Prompt →
Please transcribe exactly, and only, the lines of the data below between the line holding "[queued now (pause_request" and the line holding "PendingRequests.stop q = StopState.PausePending", inclusive.

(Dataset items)
(* ===== verification/PendingSafety.v ===== *)
(** * What the queue of pending requests guarantees

    [serve] is the queue in use, by an engine that suggests anything and a worker that answers
    anything; [QueueEvent] records what it accepted, gave out and got back.  Only one request other
    than the pause is worked on at a time and each was accepted in the form it is given out; after a
    stop only the pause is; and every request that waits gets its turn. *)

From Stdlib Require Import ZArith.
From stdpp Require Import base gmap sets list strings numbers options.
From S2P Require Import Prelude Effects Types Budget Canonical Intent Process Frontier Execution Store ExecutorModel Wire Client Worker Pending.
#[local] Open Scope string_scope.

(** ** The queue in use *)

Module QueueEvent.
Inductive QueueEvent : Type := Accepted (rs : list Request) | Given (r : Request) | Completed (r : Request).
End QueueEvent.
Abbreviation QueueEvent := QueueEvent.QueueEvent.

Inductive QueueOp : Type :=
| DoAccept (rs : list Request) (now : N)
| DoPause (now : N)
| DoNext (now : N)
| DoComplete (r : Request) (res : EResult WorkerOutcome) (now : N).

Definition perform (op : QueueOp) : QM (list QueueEvent) :=
  match op with
  | DoAccept rs now => _ ← accept rs now; mret [QueueEvent.Accepted rs]
  | DoPause now => _ ← modify (request_pause now); mret []
  | DoNext now =>
      given ← next now;
      mret (match given with Some r => [QueueEvent.Given r] | None => [] end)
  | DoComplete r res now => _ ← complete r res now; mret [QueueEvent.Completed r]
  end.

(** A queue with its record, newest event first. *)
Definition QueueLife : Type := PendingRequests * list QueueEvent.

Inductive serve : QueueLife → QueueLife → Prop :=
| served op q d events q' : perform op q = (Ok events, q') → serve (q, d) (q', (events ++ d)%list)
| refused op q d e q' : perform op q = (Err (Failed e), q') → serve (q, d) (q', d).

Definition queue_reachable (identity : Identity) (root : Name) : QueueLife → Prop :=
  rtc serve (PendingRequests_new identity root, []).

(** What is being worked on. *)
Fixpoint outstanding (d : list QueueEvent) : list Request :=
  match d with
  | [] => []
  | QueueEvent.Accepted _ :: d => outstanding d
  | QueueEvent.Given r :: d => r :: outstanding d
  | QueueEvent.Completed r :: d => filter (λ x, x ≠ r) (outstanding d)
  end.
Definition normal (r : Request) : Prop := is_pause r = false.
Definition accepted (d : list QueueEvent) (r : Request) : Prop :=
  ∃ rs, QueueEvent.Accepted rs ∈ d ∧ r ∈ rs.

(** ** Requests and keys *)

Definition request_key (r : Request) : Name * RequestKind := (Request.node r, Request.kind r).
Definition keys_of (l : list Pending) : list (Name * RequestKind) :=
  (λ p, request_key (Pending.request p)) <$> l.

Lemma same_key_iff a b : same_key a b = true ↔ request_key a = request_key b.
Proof. unfold same_key, request_key. rewrite andb_true_iff, !bool_decide_eq_true.
  split; [by intros [-> ->]|by intros [= -> ->]].
Qed.

Lemma same_iff a b : same a b = true ↔ a = b.
Proof.
  unfold same, same_key. rewrite !andb_true_iff, !bool_decide_eq_true, N.eqb_eq.
  destruct a, b; cbn. split; [by intros [[[[-> ->] ->] ->] ->]|by intros [= -> -> -> -> ->]].
Qed.

Lemma pause_of (q : PendingRequests) r :
  Request.identity r = PendingRequests.identity q → is_pause r = true →
  Request.node r = PendingRequests.root q → Request.argument r = "" → Request.timeout_ns r = 0%N →
  r = pause_request (PendingRequests.identity q) (PendingRequests.root q).
Proof. destruct r; cbn. intros -> Hk%bool_decide_eq_true -> -> ->. cbn in Hk. by rewrite Hk. Qed.

Lemma accept_request_ok q now l r l' :
  accept_request q now l r = Ok l' →
  (is_pause r = true → r = pause_request (PendingRequests.identity q) (PendingRequests.root q)) ∧
  (l' = l ∨ l' = (l ++ [queued now r])%list ∧ request_key r ∉ keys_of l).
Proof.
  unfold accept_request. intros H.
  apply err_if_bind in H as [Hid H]. apply err_if_bind in H as [Hshape H]. bool_simpl. split.
  - intros Hpause. rewrite Hpause in Hshape. cbn in Hshape. bool_simpl. apply pause_of; try done; by apply dec_stable.
  - destruct (list_find _ l) as [[i old]|] eqn:Hfind.
    + apply err_if_bind in H as [_ [= <-]]. by left.
    + injection H as <-. right. split; [done|]. unfold keys_of.
      intros (p & Hp & Hin)%list_elem_of_fmap. apply list_find_None in Hfind.
      rewrite list.Forall_forall in Hfind. apply (Hfind p Hin). by apply same_key_iff.
Qed.

(** ** What each operation does *)

Definition all_normal (l : list Pending) : Prop := Forall (λ p, normal (Pending.request p)) l.

Lemma pause_running now q :
  PendingRequests.stop q = StopState.Running → all_normal (PendingRequests.items q) →
  request_pause now q = set_stop StopState.PausePending (set_items
    [queued now (pause_request (PendingRequests.identity q) (PendingRequests.root q))] q).
Proof.
  intros Hstop Hall. unfold request_pause. rewrite Hstop.
  destruct (filter _ _) as [|p l] eqn:Hkept; [done|].
  assert (p ∈ p :: l) as Hp by left. rewrite <- Hkept in Hp. apply list_elem_of_filter in Hp as [Hp Hin].
  unfold all_normal in Hall. rewrite list.Forall_forall in Hall. by rewrite (Hall p Hin) in Hp.
Qed.

Lemma pause_pending now q p :
  PendingRequests.stop q = StopState.PausePending → PendingRequests.items q = [p] →
  is_pause (Pending.request p) = true → request_pause now q = q.
Proof.
  destruct q; cbn. intros -> -> Hp. unfold request_pause. cbn [PendingRequests.stop PendingRequests.items].
  by rewrite filter_cons_True.
Qed.

Lemma pause_over now q :
  PendingRequests.stop q = StopState.PauseObserved ∨ PendingRequests.stop q = StopState.Attention →
  request_pause now q = q.
Proof. unfold request_pause. by intros [-> | ->]. Qed.

Definition candidate_of (q : PendingRequests) (now : N) (rs : list Request) : EResult (list Pending) :=
  try_fold (accept_request q now) (PendingRequests.items q) rs.

Lemma accept_ok rs now q u q' :
  accept rs now q = (Ok u, q') →
  ∃ l, candidate_of q now rs = Ok l ∧
    (existsb is_pause rs = true ∧ q' = request_pause now q
     ∨ existsb is_pause rs = false ∧ PendingRequests.stop q ≠ StopState.Running ∧ q' = q
     ∨ existsb is_pause rs = false ∧ PendingRequests.stop q = StopState.Running ∧
       (length l ≤ 32)%nat ∧ q' = set_items l q).
Proof.
  unfold accept, candidate_of. intros H. invert_run; bool_simpl; eexists; (split; [eassumption|]); auto.
  right. right. apply Nat.ltb_ge in Hrun2. by apply dec_stable in Heqb0.
Qed.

Problem solution →
    [queued now (pause_request (PendingRequests.identity q) (PendingRequests.root q))] q).
Proof.
  intros Hstop Hall. unfold request_pause. rewrite Hstop.
  destruct (filter _ _) as [|p l] eqn:Hkept; [done|].
  assert (p ∈ p :: l) as Hp by left. rewrite <- Hkept in Hp. apply list_elem_of_filter in Hp as [Hp Hin].
  unfold all_normal in Hall. rewrite list.Forall_forall in Hall. by rewrite (Hall p Hin) in Hp.
Qed.

Lemma pause_pending now q p :
  PendingRequests.stop q = StopState.PausePending → PendingRequests.items q = [p] →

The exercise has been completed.